Python's built-in exceptions are a set of predefined error classes that help developers identify and handle various issues that can occur during program execution. These exceptions are automatically raised by the Python interpreter when a specific error condition is met, providing a structured way to manage errors and prevent unexpected program termination.

What are Built-in Exceptions?

Built-in exceptions are standard errors defined within Python that cover a wide range of common problems, from syntax issues to runtime failures and system-level concerns. They are a fundamental part of Python's error handling mechanism, allowing programs to gracefully recover from errors or provide informative messages to the user.

The Role of Built-in Exceptions in Python

These exceptions serve several crucial roles:

Error Indication: They signal that something unexpected or erroneous has occurred.
Program Control Flow: They alter the normal flow of execution, allowing for specific error handling logic.
Debugging: The traceback provided with an exception offers valuable information for debugging.
Robustness: By catching and handling exceptions, programs can become more robust and resilient to unexpected inputs or conditions.

Common Categories of Built-in Exceptions

Python's extensive library of built-in exceptions can be broadly categorized based on the type of error they represent.
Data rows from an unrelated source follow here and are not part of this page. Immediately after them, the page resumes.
(* ===== verification/LatestIndex.v ===== *)
(** * The latest index of an object
    (src/ledger/object: badger_index_db.go and postgres_index_db.go)

    [LastKnownForID] is to return the latest version of an index, that of the
    last pulse the object was synced in.  The key-value storage does; the
    relational one may answer any pulse it was synced in. *)
From S2P Require Import Prelude Pulse Reference Records Store Tables RecordStorage IndexStorage BadgerIndexes PostgresIndexes.

(** The node syncs pulses one after the other. *)
Fixpoint sync_pulses `{IndexStorage St} (s : St) (pulses : list Z) : go (St * option error) :=
  match pulses with
  | [] => Ret (s, None)
  | pn :: pulses' =>
      r ← UpdateLastKnownPulse s pn;
      match r with
      | (s, None) => sync_pulses s pulses'
      | (s, Some e) => Ret (s, Some e)
      end
  end.

Definition in_pulse (m : index_table) (obj : Local) (pn : Z) : Prop := is_Some (m !! (pn, obj)).
#[export] Instance in_pulse_dec m obj pn : Decision (in_pulse m obj pn).
Proof. unfold in_pulse. apply _. Defined.

(** The last of the pulses in which the object has an index. *)
Definition latest_pulse (m : index_table) (obj : Local) (pulses : list Z) : option Z :=
  last (filter (in_pulse m obj) pulses).

Section Badger.
Context `{Codec Index}.

Lemma badger_sync db m known pulses :
  badger_has db m known -> Forall (fun pn => 0 <= pn < 2^32) pulses ->
  exists db' known', sync_pulses db pulses = Ret (db', None) /\ badger_has db' m known' /\
    forall obj, known_for known' obj =
      match latest_pulse m obj pulses with Some pn => {[pn]} | None => known_for known obj end.
Proof.
  revert db known. induction pulses as [|pn pulses IH]; intros db known Hh Hps.
  { by exists db, known. }
  apply list.Forall_cons in Hps as [Hp Hps].
  destruct (badger_UpdateLastKnownPulse_has db m known pn Hh Hp) as (db1 & known1 & E & Hh1 & Hf1).
  destruct (IH db1 known1 Hh1 Hps) as (db2 & known2 & E2 & Hh2 & Hf2).
  exists db2, known2. cbn [sync_pulses]. change (UpdateLastKnownPulse db pn) with (badger_UpdateLastKnownPulse db pn).
  rewrite E. cbn [mbind go_bind]. split_and!; [done|exact Hh2|].
  intros obj. rewrite Hf2, Hf1. unfold latest_pulse. rewrite filter_cons. fold (in_pulse m obj pn).
  destruct (decide (in_pulse m obj pn)) as [Hin|Hout].
  - destruct (filter (in_pulse m obj) pulses) as [|q l]; [done|]. rewrite list.last_cons_cons.
    destruct (last (q :: l)) eqn:El; [done|]. by apply last_None in El.
  - done.
Qed.

(** C20: After syncing any pulses in order the key-value storage answers with the
    index of the last of them in which the object has one. *)
Theorem badger_answers_latest db m pulses obj :
  badger_has db m ∅ -> Forall (fun pn => 0 <= pn < 2^32) pulses -> object_id obj ->
  exists db', sync_pulses db pulses = Ret (db', None) /\
    LastKnownForID db' obj =
      Ret (match latest_pulse m obj pulses with
           | Some pn => found_index (m !! (pn, obj))
           | None => Fail ErrIndexNotFound
           end).
Proof.
  intros Hh Hps Ho. destruct (badger_sync db m ∅ pulses Hh Hps) as (db' & known & E & Hh' & Hf).
  exists db'. split; [done|]. destruct (badger_LastKnown_answer db' m known obj Hh' Ho) as (r & Er & Hr).
  change (LastKnownForID db' obj) with (badger_LastKnownForID db' obj). rewrite Er. f_equal.
  specialize (Hf obj). destruct Hr as [[Hk ->]|(pn & Hpn & ->)]; rewrite Hf in *.
  - destruct (latest_pulse m obj pulses) as [pn|]; [|done]. exfalso.
    apply (not_elem_of_empty (C:=gset Z) pn). rewrite <- Hk. by apply elem_of_singleton.
  - destruct (latest_pulse m obj pulses) as [q|].
    + by apply elem_of_singleton in Hpn as ->.
    + by apply elem_of_empty in Hpn.
Qed.
End Badger.

(** ** The relational storage *)
Definition rotation (n : nat) : RowOrder.
Proof.
  refine {| order := fun A l => drop n l ++ take n l |}.
  intros A l. by rewrite (comm (++)), take_drop.
Defined.

Section Postgres.
Context `{RowOrder}.

Lemma pg_sync t m known pulses :
  pg_has t m known ->
  exists t' known', sync_pulses t pulses = Ret (t', None) /\ pg_has t' m known' /\
    forall obj pn, pn ∈ known_for known' obj <-> pn ∈ known_for known obj \/ pn ∈ filter (in_pulse m obj) pulses.
Proof.
  revert t known. induction pulses as [|pn pulses IH]; intros t known Hh.
  { exists t, known. do 2 (split; [done|]). intros obj pn. rewrite elem_of_nil. tauto. }
  destruct (pg_UpdateLastKnownPulse_has t m known pn Hh) as (t1 & known1 & E & Hh1 & Hf1).
  destruct (IH t1 known1 Hh1) as (t2 & known2 & E2 & Hh2 & Hf2).
  exists t2, known2. cbn [sync_pulses]. change (UpdateLastKnownPulse t pn) with (pg_UpdateLastKnownPulse t pn).
  rewrite E. cbn [mbind go_bind]. split_and!; [done|exact Hh2|].
  intros obj q. rewrite Hf2, Hf1, filter_cons. fold (in_pulse m obj pn).
  destruct (decide (in_pulse m obj pn)); [|done].
  rewrite elem_of_union, elem_of_singleton, elem_of_cons. tauto.
Qed.
End Postgres.

(** Once an object was synced in a pulse, however many later pulses it is
    synced in as well, there is an order of the rows in which the relational
    storage answers with the index of that pulse. *)
Theorem postgres_latest_may_be_stale t m pulses obj pn b `{RowOrder} :
  pg_has t m ∅ -> object_id obj -> pn ∈ pulses -> m !! (pn, obj) = Some b ->
  exists t', sync_pulses t pulses = Ret (t', None) /\
    exists o : RowOrder, pg_lastKnownForID (H:=o) t' obj = Ret (Good b).
Proof.
  intros Hh [Ho _] Hpn Hb. destruct (pg_sync t m ∅ pulses Hh) as (t' & known & E & Hh' & Hf).
  exists t'. split; [done|].
  assert (Hin : (Local_AsBytes obj, pn) ∈ last_known_pulse_for_indexes t').
  { apply (ph_known _ _ _ Hh' obj pn Ho), Hf. right. apply list_elem_of_filter. split; [by eexists|done]. }
  set (rows := filter (fun row : bytes * Z => row.1 = Local_AsBytes obj) (elements (last_known_pulse_for_indexes t'))).
  assert (Hrow : (Local_AsBytes obj, pn) ∈ rows) by (apply list_elem_of_filter; split; [done|by apply elem_of_elements]).
  apply list_elem_of_lookup in Hrow as [n Hn]. exists (rotation n). unfold pg_lastKnownForID. fold rows.
  assert (Eq : QueryRow (H:=rotation n) rows = Some (Local_AsBytes obj, pn)).
  { unfold QueryRow. cbn [order rotation]. by rewrite (drop_S _ _ _ Hn). }
  rewrite Eq. destruct (pg_index_row _ _ _ _ _ _ Hh' Hb) as (_ & -> & ->). done.
Qed.

(** ** An object synced in two pulses *)
Section Samples.
Definition sampleObject : Local := mkLocal 65547 (replicate 28 7).
Definition sampleIndex (pn : Z) : Index := mkIndex sampleObject emptyLifeline pn [].
Definition sample_indexes : Codec Index := table_codec (sampleIndex <$> [65547; 65557]).
#[local] Existing Instances sample_indexes stored_order.

Definition sampleTable : index_table := <[(65557, sampleObject) := sampleIndex 65557]> (<[(65547, sampleObject) := sampleIndex 65547]> ∅).

Lemma sampleObject_ok : object_id sampleObject.
Proof. split; [split; [split; [by vm_compute|split; [done|by apply Forall_replicate]]|by vm_compute]|by vm_compute]. Qed.
Lemma sampleIndex_ok pn : index_ok (sampleIndex pn).
Proof. apply Build_index_ok; [apply sampleObject_ok|apply list.Forall_nil_2|done|done|split; apply emptyLocal_wf]. Qed.

Lemma sample_badger : exists db, badger_has db sampleTable ∅.
Proof.
  eexists. eapply (badger_SetIndex_has _ _ _ 65557 (sampleIndex 65557) _ None); [|lia|apply sampleObject_ok|vm_compute; reflexivity].
  eapply (badger_SetIndex_has _ _ _ 65547 (sampleIndex 65547) _ None); [apply badger_has_nil|lia|apply sampleObject_ok|vm_compute; reflexivity].
Qed.

Lemma sample_postgres : exists t, pg_has t sampleTable ∅.
Proof.
  eexists. eapply (pg_SetIndex_has _ _ _ 65557 (sampleIndex 65557)); [|lia|apply sampleIndex_ok].
  eapply (pg_SetIndex_has _ _ _ 65547 (sampleIndex 65547)); [apply pg_has_nil|lia|apply sampleIndex_ok].
Qed.

Lemma badger_answers_latest_witness :
  exists db db', badger_has db sampleTable ∅ /\ sync_pulses db [65547; 65557] = Ret (db', None) /\
    LastKnownForID db' sampleObject = Ret (Good (sampleIndex 65557)).
Proof.
  destruct sample_badger as [db Hdb].
  destruct (badger_answers_latest db sampleTable [65547; 65557] sampleObject Hdb) as (db' & E & El);
    [repeat apply list.Forall_cons_2; [lia|lia|apply list.Forall_nil_2]|apply sampleObject_ok|].
  exists db, db'. split; [exact Hdb|]. split; [exact E|]. rewrite El. vm_compute. reflexivity.
Defined.

Lemma postgres_latest_may_be_stale_witness :
  exists t t', pg_has t sampleTable ∅ /\ sync_pulses t [65547; 65557] = Ret (t', None) /\
    exists o : RowOrder, pg_lastKnownForID (H:=o) t' sampleObject = Ret (Good (sampleIndex 65547)).
Proof.
  destruct sample_postgres as [t Ht].
  destruct (postgres_latest_may_be_stale t sampleTable [65547; 65557] sampleObject 65547 (sampleIndex 65547) Ht)
    as (t' & E & o & Eo); [apply sampleObject_ok|left|vm_compute; reflexivity|].
  exists t, t'. split; [exact Ht|]. split; [exact E|]. exists o. exact Eo.
Defined.
End Samples.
Below is a comprehensive overview, including commonly occurring exceptions such as SyntaxError, ValueError, IOError, KeyboardInterrupt, ImportError, EOFError, ZeroDivisionError, IndexError, NameError, IndentationError, TypeError, and OverflowError.

Let's explore some of the most frequently encountered built-in exceptions:

1. Syntax and Indentation Errors

These errors occur before the program even begins to run, usually due to incorrect Python grammar or improper spacing.

SyntaxError:
- Description: Raised when the parser encounters a syntax error, meaning the code is not valid Python.
- Example: Missing a colon, unclosed parentheses.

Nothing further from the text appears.